Compressibility changes accompanying conformational transitions of apomyoglobin.

We used high-precision density and ultrasonic velocity measurements to characterize the native (N), molten globule (MG), and unfolded (U) conformations of apomyoglobin. The molten globule states that were studied in this work include the MG(pH4)(NaCl) state observed at pH 4 and 20 mM NaCl, the MG(pH4)(NaTCA) state observed at pH 4 and 20 mM sodium trichloracetate (NaTCA), the MG(pH2)(NaCl) state observed at pH 2 and 200 mM NaCl, and the MG(pH2)(NaTCA) state observed at pH 2 and 20 mM NaTCA. We used our densimetric and acoustic data to evaluate changes in adiabatic compressibility associated with the acid- or salt-induced N-to-MG, MG-to-U, MG-to-MG, and U-to-MG transitions of the protein. The N-to-MG(pH4)(NaCl) and N-to-MG(pH4)(NaTCA) transitions are accompanied by decreases in compressibility of -(3.0 +/- 0.6) x 10(-6) and -(2.0 +/- 0.6) x 10(-6) cm3 g(-1)bar(-1), respectively.
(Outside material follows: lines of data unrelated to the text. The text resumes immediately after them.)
Lemma negotiate_life cl resp : same_client_life cl (negotiate_fec conf cl resp).
Proof. unfold negotiate_fec. destruct (_ && _); [|done]. unfold same_client_life, client_counts_ok, client_life, client_lifetime, client_active. destruct lost; done. Qed.
Lemma rebuild_life cl keys salt : same_client_life cl (rebuild_fec cl keys salt).
Proof.
  unfold same_client_life, rebuild_fec, client_counts_ok, client_life, client_lifetime, client_active. destruct (ct_rx_actor cl) as [a|] eqn:Ea.
  - cbn. rewrite Ea. by destruct lost.
  - destruct (ct_fec_dec cl) as [d|]; cbn; rewrite Ea; unfold dec_count; cbn; destruct lost; cbn; intros Hc Hm;
      rewrite u64_wrap_id by (unfold is_u64, U64_MAX in *; lia); split; lia.
Qed.
Lemma reconfigure_count a fec :
  match fec with Some d => dec_count lost d = 0 | None => True end ->
  0 <= actor_base lost a -> 0 <= opt_count lost (ra_fec a) -> actor_base lost a + opt_count lost (ra_fec a) <= U64_MAX ->
  actor_base lost (reconfigure a fec) = actor_base lost a + opt_count lost (ra_fec a) /\ opt_count lost (ra_fec (reconfigure a fec)) = 0.
Proof.
  unfold reconfigure, actor_base, opt_count, dec_count, u64_sat_add. destruct (ra_fec a) as [d|], fec as [e|], lost; cbn; intros; split; lia.
Qed.

(** The client's FEC counts survive every answer of the server: new sessions, new keys,
    new decoders and reconfigured actors, with one connection or several. *)
Theorem client_rekey_keeps_counts cl resp w rename_ok cl' r :
  handle_response conf cl resp w rename_ok = (cl', r) -> client_counts_ok cl -> client_life cl <= U64_MAX ->
  client_counts_ok cl' /\ client_shown cl' = client_shown cl.
Proof.
  intros E Hc Hm. unfold handle_response in E. destruct (check_response conf resp) as [keys|e]; [|by injection E as <- _]. injection E as <- _.
  assert (Hnew : forall (b : bool) k ic, match (if b then Some (FecDecoder_new k ic) else None) with Some d => dec_count lost d = 0 | None => True end)
    by (intros [] k ic; [unfold dec_count; by destruct lost|done]).
  assert (Hs : same_client_life cl (apply_session conf cl keys resp w rename_ok)).
  { unfold apply_session. eapply same_client_life_trans; [apply (negotiate_life cl resp)|]. set (cl1 := negotiate_fec conf cl resp).
    set (fec := use_xor_fec conf cl1). set (rebuild := fec && _).
    eapply (same_client_life_trans _ (if rebuild then rebuild_fec cl1 keys (rs_enc_salt resp) else cl1)); [destruct rebuild; [apply rebuild_life|done]|].
    set (cl2 := if rebuild then _ else cl1). cbv zeta. destruct (persist_session_state _ _ _ _ _ _ _ _) as [identity fs].
    unfold same_client_life, client_counts_ok, client_life, client_lifetime, client_active. cbn [ct_rx_actor]. destruct (ct_rx_actor cl2) as [a|] eqn:Ea.
    - intros Hc2 Hm2. destruct (rebuild || _); cbn [ct_set_rx ct_rx_actor ct_fec_dec ct_fec_lost_lifetime ct_fec_recovered_lifetime]; [|rewrite ?Ea; destruct lost; done].
      match goal with |- context [reconfigure a ?f] => destruct (reconfigure_count a f) as [E1 E2]; [apply Hnew|lia..|] end.
      rewrite E1, E2. destruct lost; lia.
    - intros Hc2 Hm2. destruct (is_new_session _ _); cbn [ct_set_rx ct_rx_actor ct_fec_dec ct_fec_lost_lifetime ct_fec_recovered_lifetime];
        rewrite single_path_count; destruct lost; done. }
  destruct (Hs Hc Hm) as [Hc' El]. split; [done|]. rewrite !client_shown_life by (done || lia). done.
Qed.
End Counts.

(** A collector reads every metric of the client once, under a name of its own. *)
Theorem client_metrics_readable `{FrameChannel} `{CryptoPrims} `{HexCodec} `{UuidLib} `{BrutalSocketOps} `{StateCodec} (cl : Client) g p :
  read_metrics (client_metrics_text cl g p) = (fun m : metric => (word m.1.1.1, num m.2)) <$> client_metric_list cl g p /\
  NoDup ((read_metrics (client_metrics_text cl g p)).*1).
Proof.
  assert (E : read_metrics (client_metrics_text cl g p) = (fun m : metric => (word m.1.1.1, num m.2)) <$> client_metric_list cl g p).
  { apply read_all. unfold client_metric_list. destruct (client_rx_snapshot cl) as [[[? ?] ?] ?]. repeat (constructor; [reflexivity|]). constructor. }
  split; [exact E|]. rewrite E, <-list_fmap_compose. unfold client_metric_list. destruct (client_rx_snapshot cl) as [[[? ?] ?] ?].
  apply (bool_decide_unpack _). vm_compute. exact I.
Qed.
Lemma emit_all_notices clock kind level msg ids hub :
  exists xs, emit_all clock kind level msg ids hub = foldl emit_notice hub xs /\ no_client <$> xs = ids /\ Forall (fun x => no_kind x = kind) xs.
Proof.
  revert hub. induction ids as [|id ids IH]; intros hub; [by exists []|]. unfold emit_all. cbn [foldl].
  destruct (IH (emit (clock (ei_seq hub)) kind level id msg hub)) as (xs & E & Ei & Ek).
  exists (notice (clock (ei_seq hub)) kind level msg id :: xs). split; [exact E|]. split; [cbn; by rewrite Ei|by constructor].
Qed.
Lemma replay_connects xs clients : Forall (fun x => no_kind x = word "connect") xs -> foldl replay clients xs = list_to_set (no_client <$> xs) ∪ clients.
Proof.
  intros H. revert clients. induction H as [|x xs Hx _ IH]; intros clients; cbn [foldl]; [set_solver|]. rewrite IH. unfold replay.
  rewrite bool_decide_eq_true_2 by done. cbn [fmap list_fmap list_to_set]. set_solver.
Qed.
Lemma replay_disconnects xs clients : Forall (fun x => no_kind x = word "disconnect") xs -> foldl replay clients xs = clients ∖ list_to_set (no_client <$> xs).
Proof.
  intros H. revert clients. induction H as [|x xs Hx _ IH]; intros clients; cbn [foldl]; [set_solver|]. rewrite IH. unfold replay.
  rewrite Hx, bool_decide_eq_false_2, bool_decide_eq_true_2 by done. cbn [fmap list_fmap list_to_set]. set_solver.
Qed.

(** The connection events tell who is connected: replaying the events that one
    observation emits, from the clients of the previous observation, gives the clients
    of this one, and each client that changed has exactly one event. *)
Theorem client_events_replay ord clock stats previous hub :
  (forall s : gset text, ord s ≡ₚ elements s) ->
  exists xs, (observe_client_events ord clock stats (previous, hub)).2 = foldl emit_notice hub xs /\
    foldl replay previous xs = (observe_client_events ord clock stats (previous, hub)).1 /\
    NoDup (no_client <$> xs) /\
    (forall id, id ∈ no_client <$> xs <-> (id ∈ previous <-> id ∉ (observe_client_events ord clock stats (previous, hub)).1)).
Proof.
  intros Hord. unfold observe_client_events. cbn [fst snd]. set (current := list_to_set _).
  destruct (emit_all_notices clock (word "connect") (word "info") (word "Client connected") (ord (current ∖ previous)) hub) as (xs & -> & Ei & Ek).
  destruct (emit_all_notices clock (word "disconnect") (word "warn") (word "Client disconnected") (ord (previous ∖ current)) (foldl emit_notice hub xs))
    as (ys & -> & Fi & Fk).
  exists (xs ++ ys). rewrite !foldl_app. rewrite (replay_connects _ _ Ek), (replay_disconnects _ _ Fk), fmap_app, Ei, Fi.
  assert (Hin : forall s id, id ∈ ord s <-> id ∈ s) by (intros s id; rewrite (Hord s); apply elem_of_elements).
  assert (Hset : forall s : gset text, list_to_set (ord s) = s) by (intros s; apply set_eq; intros id; rewrite elem_of_list_to_set; apply Hin).
  split_and!; [done| | |].
  - rewrite !Hset. apply set_eq. intros id. destruct (decide (id ∈ current)), (decide (id ∈ previous)); set_solver.
  - apply NoDup_app. split_and!; [rewrite (Hord _); apply NoDup_elements|intros id; rewrite !Hin; set_solver|rewrite (Hord _); apply NoDup_elements].
  - intros id. rewrite elem_of_app, !Hin. destruct (decide (id ∈ current)), (decide (id ∈ previous)); set_solver.
Qed.
(* ===== verification/TrafficSpec.v ===== *)
(** * Properties of the daily traffic buckets *)
From S2P Require Import Prelude Utils Crypto Pool Policy WebState WebSpec WebStore.

(** ** Trimming keeps the newest days *)

Lemma trim_buckets_eq fuel days b c : 0 <= days -> (length b <= fuel)%nat ->
  (trim_buckets fuel days b c).1 = drop (length b - Z.to_nat days) b.
Proof.
  intros Hd. revert b c. induction fuel as [|fuel IH]; intros [|[k d] b] c Hf; cbn [length] in Hf; try lia; cbn [trim_buckets fst]; try by rewrite drop_nil.
  destruct (Z.ltb_spec days (zlen ((k, d) :: b))) as [Hl|Hl]; cbn [length] in *.
  - rewrite IH by lia. replace (S (length b) - Z.to_nat days)%nat with (S (length b - Z.to_nat days)) by lia. done.
  - cbn [fst]. by replace (S (length b) - Z.to_nat days)%nat with 0%nat by lia.
Qed.
Lemma trim_clients_eq fuel days c : 0 <= days -> (length c <= fuel)%nat -> trim_clients fuel days c = drop (length c - Z.to_nat days) c.
Proof.
  intros Hd. revert c. induction fuel as [|fuel IH]; intros [|p c] Hf; cbn [length] in Hf; try lia; cbn [trim_clients]; try by rewrite drop_nil.
  destruct (Z.ltb_spec days (zlen (p :: c))) as [Hl|Hl]; cbn [length] in *.
  - rewrite IH by lia. by replace (S (length c) - Z.to_nat days)%nat with (S (length c - Z.to_nat days)) by lia.
  - by replace (S (length c) - Z.to_nat days)%nat with 0%nat by lia.
Qed.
The N-to-MG(pH2)(NaCl) and N-to-MG(pH2)(NaTCA) transitions are associated with compressibility changes of -(4.9 +/- 1.1) x 10(-6) and (0.7 +/- 0.9) x 10(-6) cm3 g(-1) bar(-1), respectively. We interpret these data in terms of the degree of unfolding of the various molten globule forms of apomyoglobin. In general, our compressibility data reveal significant disparities between the various equilibrium molten globule states of apomyoglobin while also quantitatively characterizing each of these states. Volumetric insights provided by our data facilitate gaining a better understanding of the folding pathways, intermediates, and kinetics of apomyoglobin folding.